Siamo convinti che questo dualismo non trovi giustificazione nella realtà dei contesti di lavoro, dove la professione di educatore è unica ed è connotata da prassi comuni, caratterizzata da un “fare quotidiano" che non registra reali differenze nei professionisti che provengono dai due distinti filoni formativi. Ciò appare in tutta la sua evidenza nei territori dove sono presenti entrambi i poli formativi: colleghi con formazioni differenti si confrontano ed arricchiscono a vicenda, co-costruiscono le pratiche operative e si riconoscono in un corpus comune con facilità, vien quasi da dire con naturalezza. Ma lo stesso processo avviene anche quando ci si apre senza pregiudizio a realtà diverse, dove la formazione di base avviene con netta prevalenza presso uno solo dei due poli (ricordiamo che in Italia ci sono 14 corsi SNT/2 e 50 corsi L19, con distribuzione disomogenea sul territorio nazionale): quando il confronto è sulle pratiche e non sulle letture aprioristiche, le distinzioni diventano in breve irrilevanti. Poiché la “competenza professionale” non si esaurisce nel padroneggiare una determinata tecnica o nell’avere conoscenze specifiche in una determinata disciplina teorica, ma consiste fondamentalmente nel saper discernere, nella pratica, a quali contributi tecnici teorici o esperienziali attingere nelle singole situazioni. In questo senso, permangono differenze solo in merito a scelte operative, in conseguenza dell’orientamento teorico-pratico individuale e/o delle scuole di pensiero cui si fa riferimento, più che della formazione di base, così come – per fare un esempio banale – a fronte della stessa patologia si potrà trovare un medico che opta per un intervento chirurgico ed un altro che preferisce invece un approccio farmacologico conservativo, ma nessuno al mondo si sognerebbe di dire che quei due medici devono provenire da corsi universitari diversi.

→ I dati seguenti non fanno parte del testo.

(** * HomeOps: the procedural cityscape renderer [create_cyberpunk_art.py]

    A shallow embedding of [create_cyberpunk_city] and of the script's entry
    point, and the properties of the drawing pipeline: colour ranges, the
    geometry of buildings, windows and neon signs, the use of the random
    generator, and what is left on disk when the script fails.

    The Python runtime pieces the script relies on are modelled first:
    binary64 floats (the kernel's primitive floats), [int()], true division,
    [range], exceptions, the [random] module read from a tape of raw outputs,
    and Pillow's [ImageDraw] calls recorded per image and replayed on a
    pixel map. *)

From Stdlib Require Import String Ascii.
From Stdlib Require Import ZArith List Lia Bool FinFun.
From Stdlib Require Import Floats Uint63.
Import ListNotations.

Set Warnings "-inexact-float".
Open Scope Z_scope.

(* ================================================================== *)
(** ** Python runtime *)
(* ================================================================== *)

Module Py.

(** Exceptions the script can meet, each with its message. *)
Inductive exn : Type :=
| ValueError (msg : string)
| ZeroDivisionError (msg : string)
| OverflowError (msg : string)
| IndexError (msg : string)
| OSError (msg : string).

(** [str(e)] *)
Definition str (e : exn) : string :=
  match e with
  | ValueError m | ZeroDivisionError m | OverflowError m
  | IndexError m | OSError m => m
  end.

Inductive outcome (A : Type) : Type :=
| Ok (a : A)
| Raise (e : exn).
Arguments Ok {A} a.
Arguments Raise {A} e.

(** A computation over a mutable state [S] that may raise. Whatever was
    written to the state before an exception stays written. *)
Definition ST (S A : Type) : Type := S -> outcome A * S.

Definition ret {S A} (a : A) : ST S A := fun s => (Ok a, s).

Definition bind {S A B} (m : ST S A) (f : A -> ST S B) : ST S B :=
  fun s => match m s with
           | (Ok a, s') => f a s'
           | (Raise e, s') => (Raise e, s')
           end.

Definition raise {S A} (e : exn) : ST S A := fun s => (Raise e, s).

(** [try: m except Exception as e: h e] *)
Definition try_except {S A} (m : ST S A) (h : exn -> ST S A) : ST S A :=
  fun s => match m s with
           | (Ok a, s') => (Ok a, s')
           | (Raise e, s') => h e s'
           end.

In ultima analisi, questa distinzione di competenze appare artificiosa e posticcia anche dal punto di vista epistemologico. Separare l'educativo dal riabilitativo appare una logica da “manuale Cencelli" non supportata da un adeguato bagaglio teorico. Abbiamo in ambito accademico umanistico potuto apprezzare analisi teoriche sulla “diagnosi” e “cura" di taglio educativo. Nella stessa definizione declinata nell'ICF (International Classification of Functioning, Disability and Health) si esplicita come in fase preventiva e operativa riguardo ad una temporanea o consolidata “carenza di salute” oltre agli approcci di tipo sanitario e clinico, influenzino un ruolo non secondario fattori personali, ambientali, dunque sociali ed ambientali nel “riportare ad esso lo stato di salute”.
Questo significa che aspetti socio educativi sono elementi condizionanti nel processo di restituzione dello stato di salute dell'individuo e questo non è sindacabile. Esistono dunque pratiche di "diagnosi”, “cura" e "riabilitazione" fondate su presupposti teorici pedagogici, educativi e di clinica della formazione; dunque, non di taglio medico o sanitario. Così come il termine “rieducazione” viene utilizzato in ambito clinico e medico per identificare terapie funzionali, il termine “riabilitazione" è utilizzato in ambito sociale con accezioni diverse da quelle della professione sanitaria. Se per “riabilitazione” intendiamo, specialmente nel settore delle disabilità, «l’insieme delle conoscenze, degli studi e dei provvedimenti rieducativi, terapeutici, protesici, rivolti a realizzare la riabilitazione dei soggetti comunque menomati», occorre ricordare che è tale “scientificità operativa” è propria e non esclusiva di diverse professionalità. Tra queste occorre citare l'azione dei docenti di sostegno che – seppur non appartenenti all'area sanitaria – si occupano di abilitazioni e di generare autonomie sociali ed emotive. Il lavoro educativo è di per se stesso volto a generare, mantenere, recuperare o rafforzare delle abilità: sociali, occupazionali, relazionali, cognitive… potremmo continuare all'infinito.
Ci sentiamo di sottolineare inoltre che il compimento di uno o più atti propri dell’esercizio di una professione è riservato/i esclusivamente all'attività professionale, la cui violazione costituisce il fatto tipico del reato di cui all'articolo 348 del Codice Penale. Ma esiste un emisfero di atti definiti tipici che pur essendo parte del bagaglio metodologico della professione, sebbene caratteristici di una prestazione professionale, possono essere compiuti da professioni diverse e quindi non rientrano nelle previsioni dell’articolo 348 del Codice Penale.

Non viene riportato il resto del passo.